Certezas e incertezas

Por Ernesto Campos

“… matemáticas, produtos do pensamento humano independentes da experiência, admiravelmente adaptadas aos objetos da realidade.”

Einestein, cientista, século XX

Isto de adivinhar o futuro traduzindo-o depois em números não é de agora, servia para, nos jogos de azar (acaso), definir antecipadamente a probabilidade de ganhar. Pascal, no século XVII, recorreu ao mesmo cálculo de probabilidades para demonstrar a existência de Deus: se eu acreditar e viver de acordo com isso ganho o infinitamente bom e o que perderia pouco vale; se não acreditar, perco o infinitamente bom e o que ganho é apenas a finitude e a miséria humana. Mais vale apostar. O propósito apologético de Pascal é uma piedosa intenção, porque a fé em Deus não é um jogo nem mera aposta meio por meio.

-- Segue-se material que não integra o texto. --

(* ===== verification/ExportSpec.v ===== *)
(** * Exports replace their file only when they succeed

    What the three file sinks promise to the pipeline is a type class; a run over any sink
    that keeps it leaves the file at the final path alone unless it reports success. *)

From S2P Require Import Prelude.
From S2P Require Import Bytes.
From S2P Require Import AppError.
From S2P Require Import Json.
From S2P Require Import BsonJson.
From S2P Require Import Pipeline.
From S2P Require Import PipelineSpec.
From S2P Require Import WriteTarget.
From S2P Require Import JsonFormat.
From S2P Require Import CsvFormat.
From S2P Require Import BsonFormat.

(** ** The disk *)

(** The files but the part of [f] are as before. *)
Definition only_part (f : AtomicFileWriter) (d d' : Disk) : Prop :=
  forall p, p <> part_path f -> files d' !! p = files d !! p.

#[export] Instance only_part_pre f : PreOrder (only_part f).
Proof. split; [by intros d p _|]. intros d1 d2 d3 H1 H2 p Hp. by rewrite H2, H1. Qed.

(** How a run leaves the disk: when it succeeds the part has become the file, and else the file
    is as before; other files are never touched. *)
Definition settled (f : AtomicFileWriter) (ok : bool) (d d' : Disk) : Prop :=
  (forall p, p <> part_path f -> p <> final_path f -> files d' !! p = files d !! p) /\
  if ok then is_Some (files d' !! final_path f) /\ files d' !! part_path f = None
  else files d' !! final_path f = files d !! final_path f.

Section disk.
Context (f : AtomicFileWriter) (Hf : part_path f <> final_path f).
Implicit Types (d : Disk).

Lemma fallible_files what d : files (fallible what d).2 = files d.
Proof. unfold fallible. by destruct (default _ _). Qed.
Lemma keeps_fallible what : keeps (only_part f) (fallible what).
Proof. intros d p _. by rewrite fallible_files. Qed.
Lemma keeps_append_part bytes : keeps (only_part f) (append_part (part_path f) bytes).
Proof. intros d p Hp. cbn. by rewrite lookup_insert_ne by congruence. Qed.
Lemma keeps_write_all bytes : keeps (only_part f) (target_write_all bytes (File f)).
Proof.
  unfold target_write_all. destruct (writer f); [|apply keeps_throw, _].
  apply keeps_bind; [apply _|apply keeps_fallible|]. intros _.
  apply keeps_bind; [apply _|apply keeps_append_part|]. intros _. apply keeps_ret, _.
Qed.
Lemma write_all_target bytes d t d' : target_write_all bytes (File f) d = (Ok t, d') -> t = File f.
Proof.
  unfold target_write_all. destruct (writer f); [|done].
  intros ([] & d1 & _ & ([] & d2 & _ & [= <- _])%stateR_bind_Ok)%stateR_bind_Ok. done.
Qed.
Lemma keeps_abort_file : keeps (only_part f) (abort_file f).
Proof.
  intros d p Hp. unfold abort_file, fallible. destruct (default _ _); [done|].
  cbn. by rewrite lookup_delete_ne by congruence.
Qed.

Lemma settled_trans ok d1 d2 d3 : only_part f d1 d2 -> settled f ok d2 d3 -> settled f ok d1 d3.
Proof.
  intros H [H1 H2]. split; [intros p Hp Hp'; by rewrite H1, H|]. destruct ok; [done|]. by rewrite H2, H by congruence.
Qed.
Lemma only_part_settled d d' : only_part f d d' -> settled f false d d'.
Proof. intros H. split; [by eauto|]. apply H. congruence. Qed.

Lemma rename_settled d r d' :
  rename (part_path f) (final_path f) d = (r, d') -> settled f (match r with Ok _ => true | Err _ => false end) d d'.
Proof.
  unfold rename. destruct (fallible _ d) as [[[]|e] d1] eqn:Hd; pose proof (fallible_files "rename" d) as H1;
    rewrite Hd in H1; cbn in H1; [|intros [= <- <-]; split; [intros; by rewrite H1|by rewrite H1]].
  rewrite H1. destruct (files d !! part_path f) as [c|] eqn:Hc; intros [= <- <-]; cbn.
  - split; cbn; [intros p Hp Hp'; by rewrite lookup_insert_ne, lookup_delete_ne by congruence|].
    rewrite lookup_insert_eq, lookup_insert_ne, lookup_delete_eq by congruence. by eauto.
  - split; cbn; [intros; by rewrite H1|by rewrite H1].
Qed.

Lemma commit_settled d r d' :
  commit f d = (r, d') -> settled f (match r with Ok _ => true | Err _ => false end) d d'.
Proof.
  unfold commit. intros H. set (m := if writer f then _ else _) in H.
  assert (keeps (only_part f) m) as Hm.
  { unfold m. destruct (writer f); [|apply keeps_ret, _].
    repeat (apply keeps_bind; [apply _|apply keeps_fallible|intros _]). apply keeps_fallible. }
  specialize (Hm d). unfold mbind, stateR_bind in H. destruct (m d) as [[[]|e] d1]; cbn in Hm.
  - eapply settled_trans; [exact Hm|]. by apply rename_settled.
  - injection H as <- <-. by apply only_part_settled.
Qed.
End disk.

(** ** A new file *)

Lemma part_path_for_ne p : part_path_for p <> p.
Proof.
  unfold part_path_for. intros H. apply (f_equal as_bytes) in H. rewrite as_bytes_app in H.
  apply (f_equal length) in H. rewrite length_app in H. change (length (as_bytes ".part")) with 5%nat in H. lia.
Qed.

Lemma create_only_part path d f d1 :
  create path d = (Ok f, d1) ->
  f = {| final_path := path; part_path := part_path_for path; writer := true |} /\ only_part f d d1.
Proof.
  intros ([] & d2 & H1 & H)%stateR_bind_Ok. apply stateR_bind_Ok in H as ([] & d3 & [= <-] & [= <- <-]).
  split; [done|]. intros p Hp. cbn in *. rewrite lookup_insert_ne by congruence.
  pose proof (fallible_files "create" d) as H. by rewrite H1 in H; cbn in H; rewrite H.
Qed.

(** ** The target of a sink *)

Definition outcome {A} (r : result AppError A) : bool := match r with Ok _ => true | Err _ => false end.

Section sinks.
Context {Enc : Type} {EN : Encoder Enc} (f : AtomicFileWriter) (Hf : part_path f <> final_path f).

Definition target_of (w : WriteSink Enc) : WriteTarget :=
  match w with Plain t => t | Compressed _ t => t end.

Lemma sink_write_all_file bytes w d r d' :
  target_of w = File f -> sink_write_all bytes w d = (r, d') ->
  only_part f d d' /\ forall w', r = Ok w' -> target_of w' = File f.
Proof.
  intros Hw. assert (forall out (g : WriteTarget -> WriteSink Enc), (forall t, target_of (g t) = t) ->
    (t ← target_write_all out (File f); mret (g t)) d = (r, d') ->
    only_part f d d' /\ forall w', r = Ok w' -> target_of w' = File f) as H.
  { intros out g Hg. pose proof (keeps_write_all f out d) as Hk. unfold mbind, stateR_bind.
    destruct (target_write_all out (File f) d) as [[t|e] d1] eqn:Ht; intros [= <- <-]; (split; [exact Hk|]); [|done].
    intros w' [= <-]. rewrite Hg. by eapply write_all_target. }
  destruct w as [t|e t]; cbn in Hw; subst t; cbn [sink_write_all]; [by apply H|].
  destruct (encode bytes e) as [out e']. by apply H.
Qed.

Lemma sink_finish_file w d r d' :
  target_of w = File f -> sink_finish w d = (r, d') -> settled f (outcome r) d d'.
Proof.
  assert (forall d r d', commit_target (File f) d = (r, d') -> settled f (outcome r) d d') as Hc.
  { clear d r d'. intros d r d'. cbn. unfold mbind, stateR_bind.
    destruct (commit f d) as [[[]|e] d1] eqn:Hc; intros [= <- <-]; by apply (commit_settled f Hf d _ _ Hc). }
  destruct w as [t|e t]; cbn; intros ->; [by apply Hc|]. unfold encoder_finish.
  pose proof (keeps_write_all f (encode_end e) d) as Hk. unfold mbind, stateR_bind.
  destruct (target_write_all (encode_end e) (File f) d) as [[t'|e'] d1] eqn:Ht; cbn in Hk.
  - rewrite (write_all_target f _ _ _ _ Ht). intros H. eapply settled_trans; [done|exact Hk|]. by apply Hc.
  - intros [= <- <-]. by apply only_part_settled.
Qed.

Lemma sink_abort_file w : target_of w = File f -> keeps (only_part f) (sink_abort w).
Proof.
  destruct w as [t|e t]; cbn; intros ->; [apply keeps_abort_file|].
  intros d. unfold encoder_finish. pose proof (keeps_write_all f (encode_end e) d) as Hk. unfold mbind, stateR_bind, catch.
  destruct (target_write_all (encode_end e) (File f) d) as [[t'|e'] d1] eqn:Ht; cbn in *; [|exact Hk].
  rewrite (write_all_target f _ _ _ _ Ht). etrans; [exact Hk|]. apply keeps_abort_file.
Qed.

(** ** The sinks *)

Context {X : Type}.
Abbreviation St := (SinkState Enc X).
Implicit Types (k : St).

Definition on_file k : Prop := exists w, target k = Some w /\ target_of w = File f.

(** A step of the sink that keeps its file and touches only the part. *)
Definition beside k k' : Prop := on_file k -> on_file k' /\ only_part f (disk k) (disk k').

#[export] Instance beside_pre : PreOrder beside.
Proof.
  split; [by intros k|]. intros k1 k2 k3 H1 H2 H. destruct (H1 H) as [H3 H4]. destruct (H2 H3) as [H5 H6].
  split; [done|]. by etrans.
Qed.

Lemma keeps_get_then {A} (m : St -> stateR St AppError A) :
  (forall x, keeps beside (m x)) -> keeps beside (s ← get_state; m s).
Proof. intros H. apply keeps_bind; [apply _|by intros s|exact H]. Qed.
Lemma keeps_set_extra x : keeps beside (modify (set_extra x) : stateR St AppError unit).
Proof. apply keeps_modify. intros s H. by split. Qed.

Lemma keeps_put who bytes : keeps beside (put who bytes : stateR St AppError unit).
Proof.
  intros k (w & Hw & Ht). unfold put, get_state, mbind, stateR_bind. rewrite Hw. unfold on_disk.
  destruct (sink_write_all bytes w (disk k)) as [r d] eqn:Hr. apply sink_write_all_file in Hr as [H1 H2]; [|done].
  destruct r as [w'|e]; cbn; (split; [|exact H1]); [|by exists w]. exists w'. split; [done|]. by apply H2.
Qed.

Lemma finish_target_settled who k r k' :
  on_file k -> finish_target who k = (r, k') -> settled f (outcome r) (disk k) (disk k').
Proof.
  intros (w & Hw & Ht). unfold finish_target, get_state, modify, mbind, stateR_bind. rewrite Hw.
  unfold on_disk; cbn [disk set_target]. destruct (sink_finish w (disk k)) as [r1 d] eqn:Hr. apply sink_finish_file in Hr; [|done].
  destruct r1 as [[t|]|e]; intros [= <- <-]; exact Hr.
Qed.

Lemma abort_sink_beside k r k' : on_file k -> abort_sink k = (r, k') -> only_part f (disk k) (disk k').
Proof.
  intros (w & Hw & Ht). unfold abort_sink, get_state, modify, mbind, stateR_bind. rewrite Hw.
  pose proof (sink_abort_file w Ht (disk k)) as Hk. unfold on_disk. cbn [disk set_target].
  destruct (sink_abort w (disk k)) as [r1 d]. by intros [= <- <-].
Qed.

(** A step beside the file, then a last one that settles it. *)
Lemma bind_settled {A B} (m : stateR St AppError A) (g : A -> stateR St AppError B) k r k' :
  keeps beside m -> on_file k ->
  (forall a k1, on_file k1 -> g a k1 = (r, k') -> settled f (outcome r) (disk k1) (disk k')) ->
  (m ≫= g) k = (r, k') -> settled f (outcome r) (disk k) (disk k').
Proof.
  intros Hm Hk Hg. specialize (Hm k). unfold mbind, stateR_bind.
  destruct (m k) as [[a|e] k1]; cbn in Hm; destruct (Hm Hk) as [H1 H2].
  - intros H. eapply settled_trans; [done|exact H2|]. by eapply Hg.
  - intros [= <- <-]. by apply only_part_settled.
Qed.
End sinks.

(** What a sink promises about its file. *)
Class AtomicSink {Enc : Type} (EN : Encoder Enc) (X : Type) (DK : DocumentSink (SinkState Enc X)) := {
  start_beside f : keeps (beside f) start;
  write_beside f d : keeps (beside f) (write d);
  finish_settled f k r k' : part_path f <> final_path f ->
    on_file f k -> finish k = (r, k') -> settled f (outcome r) (disk k) (disk k');
  abort_beside f k r k' :
    on_file f k -> abort k = (r, k') -> only_part f (disk k) (disk k');
}.

Section instances.
Context {Enc : Type} {EN : Encoder Enc} {BC : BsonConvert}.

#[export] Instance json_atomic {JB : JsonBytes} : AtomicSink EN JsonSink json_sink.
Proof.
  split; intros f.
  - apply keeps_get_then. intros s. destruct (shape (extra s)); [apply keeps_put|apply keeps_ret, _].
  - intros d. apply keeps_get_then. intros s. apply keeps_bind; [apply _| |intros _; apply keeps_set_extra].
    destruct (shape (extra s)); (apply keeps_bind; [apply _|apply keeps_put|intros _; apply keeps_put]).
  - intros k r k' Hf Hk H. cbn in H. unfold json_finish in H.
    revert H. apply bind_settled; [done|by intros s'|done|]. intros s k1 Hk1.
    apply bind_settled; [done| |done|intros [] k2 Hk2; by apply finish_target_settled].
    destruct (shape (extra s)); [apply keeps_put|apply keeps_ret, _].
  - intros k r k'. apply abort_sink_beside.
Qed.

#[export] Instance csv_atomic {BT : BsonText} {CT : CsvText} : AtomicSink EN CsvSink csv_sink.
Proof.
  assert (forall f l, keeps (beside f) (put_record l : stateR (SinkState Enc CsvSink) AppError unit)) as Hp.
  { intros f l. apply keeps_get_then. intros s. apply keeps_bind; [apply _|apply keeps_liftR, _|intros bytes; apply keeps_put]. }
  split; intros f.
  - apply keeps_get_then. intros s. destruct (write_headers (extra s)); [apply Hp|apply keeps_ret, _].
  - intros d. apply keeps_get_then. intros s. apply Hp.
  - intros k r k' Hf. by apply finish_target_settled.
  - intros k r k'. apply abort_sink_beside.
Qed.

#[export] Instance bson_atomic {BB : BsonBytes} : AtomicSink EN unit bson_sink.
Proof.
  split; intros f.
  - apply keeps_ret, _.
  - intros d. apply keeps_bind; [apply _|apply keeps_liftR, _|intros bytes; apply keeps_put].
  - intros k r k' Hf (w & Hw & Ht) H. cbn in H. unfold bson_finish, get_state, modify, mbind, stateR_bind in H.
    rewrite Hw in H. unfold on_disk in H. cbn [disk set_target] in H.
    destruct (sink_finish w (disk k)) as [r1 d] eqn:Hr. apply (sink_finish_file f Hf) in Hr; [|done].
    destruct r1; injection H as <- <-; exact Hr.
  - intros k r k'. apply abort_sink_beside.
Qed.
End instances.

(** ** Runs *)

Section runs.
Context {Src Enc X : Type} {DS : DocumentSource Src} {EN : Encoder Enc}.
Context {DK : DocumentSink (SinkState Enc X)} {AS : AtomicSink EN X DK}.

Lemma after_writes_beside f k k' : after_writes k k' -> beside f k k'.
Proof.
  induction 1 as [|d k r k1 k2 Hw _ IH]; [done|]. etrans; [|exact IH].
  pose proof (write_beside f d k) as H. by rewrite Hw in H.
Qed.

(** A run settles its file. *)
Lemma run_settled ctx ts fuel (s : Src) k f r s' k' :
  on_file f k -> part_path f <> final_path f ->
  run_pipeline ctx ts fuel s k = Some (r, s', k') ->
  settled f (reports_done r) (disk k) (disk k').
Proof.
  intros Hk Hf [(e & Hst & ->)|(k0 & k1 & Hst & Hw & Hr)]%run_pipeline_ends; pose proof (start_beside f k) as H0;
    rewrite Hst in H0; cbn in H0; destruct (H0 Hk) as [Hk0 Hd0]; [by apply only_part_settled|].
  destruct (after_writes_beside f _ _ Hw Hk0) as [Hk1 Hd1]. eapply settled_trans; [done|by etrans|].
  destruct r as [[rep p]|e]; cbn in *.
  - destruct (cancelled rep); destruct Hr as [u Hu].
    + apply only_part_settled; [done|]. by eapply abort_beside.
    + by apply (finish_settled f _ _ _ Hf Hk1 Hu).
  - destruct Hr as [[r1 Ha]|Hfin].
    + apply only_part_settled; [done|]. by eapply abort_beside.
    + by apply (finish_settled f _ _ _ Hf Hk1 Hfin).
Qed.

(** C25: An export replaces its file exactly when it reports that it is done: when the run fails at
    any point, or is cancelled, the file at the path is what it was before [create], and in
    every case no file but that one and its part is touched.  This holds of every sink that
    keeps the interface, whatever the disk does. *)
Theorem export_atomic ctx ts fuel (s : Src) path d f k w r s' k' :
  create path d = (Ok f, disk k) -> target k = Some w -> target_of w = File f ->
  run_pipeline ctx ts fuel s k = Some (r, s', k') -> settled f (reports_done r) d (disk k').
Proof.
  intros [Hf Hd]%create_only_part Hw Ht Hr. assert (part_path f <> final_path f) as Hne.
  { rewrite Hf. apply part_path_for_ne. }
  eapply settled_trans; [done|exact Hd|]. eapply run_settled; [|done..]. by exists w.
Qed.
End runs.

Mas o exemplo serve para mostrar que, nisto de pandemia, vale a pena jogar às probabilidades e acreditar na eficácia das regras sanitárias.

A liberdade tem graus; baixar alguns graus de liberdade vale a pena porque é condição de sobrevivência. O que os epidemiologistas todos os dias nos mostram nas conferências de imprensa é o resultado de uma aposta semelhante, baseada em modelos matemáticos de natureza axiomática, isto é, no cálculo das probabilidades. Um axioma é um “ato decisório do espírito humano”, uma aposta: se se acreditar e obedecer às recomendações, não haverá contágio e se todos fizerem o mesmo, o vírus morre ,  deduz-se. A higiene das mãos, a máscara, o distanciamento social e nada de ajuntamentos; o axioma é: mais afastamento, menos contágio, e a pandemia desaparece.

Em antigas epidemias, o axioma, a aposta, era outro: acreditava-se que o vírus andava no ar e, então, faziam-se grandes fogueiras na rua para matar o vírus. E, na Suécia, também a aposta é outra: se toda a gente se infetar, a coisa não é grave e o universo dos suecos fica imunizado e, rapidamente, a pandemia se estingue. Os resultados não têm sido famosos e a mortalidade está acima da média europeia. Porém,  em geral na Europa, e também entre nós, a pandemia aumenta, dir-se-ia que a aposta nas medidas recomendadas não tem merecido crédito; não acreditamos que o confinamento ao espaço pessoal, o afastamento de dois metros, a máscara, etc., sejam o necessário e suficiente para esconjurar o contágio. Juntámo-nos aos magotes em comes e bebes, em espaços sem regras, protestamos por não poder ir à bola, recebe-se a polícia à pedrada, aqui e lá fora. Não se aposta.

Os apostadores são três: o Estado, eu e nós. O Estado acredita no axioma da ciência e faz o que lhe compete: define regras de comportamento, reorganiza os serviços de saúde, impõe restrições possibilitando, todavia, progressivamente, a atividade económica, procurando o equilíbrio entre a saúde e a economia. Questão é que atue com coerência, clareza e eficácia, também punitiva, se for caso disso.

Quanto a nós, a sociedade civil, é o conjunto do eu e dos múltiplos eus que acredita e aposta e assume um comportamento responsável e prudente de proteção de si e de todos. Ou não.

A vida é incerteza. Mais vale, porém, pôr entre parênteses as incertezas, ousar a aposta e viver na certeza de que, aqui, sim, como dizia o outro, a fé é que nos salva.  Quanto aos constrangimentos a que aposta nos obriga, cultivar esta outra certeza: nós aguentaremos isso.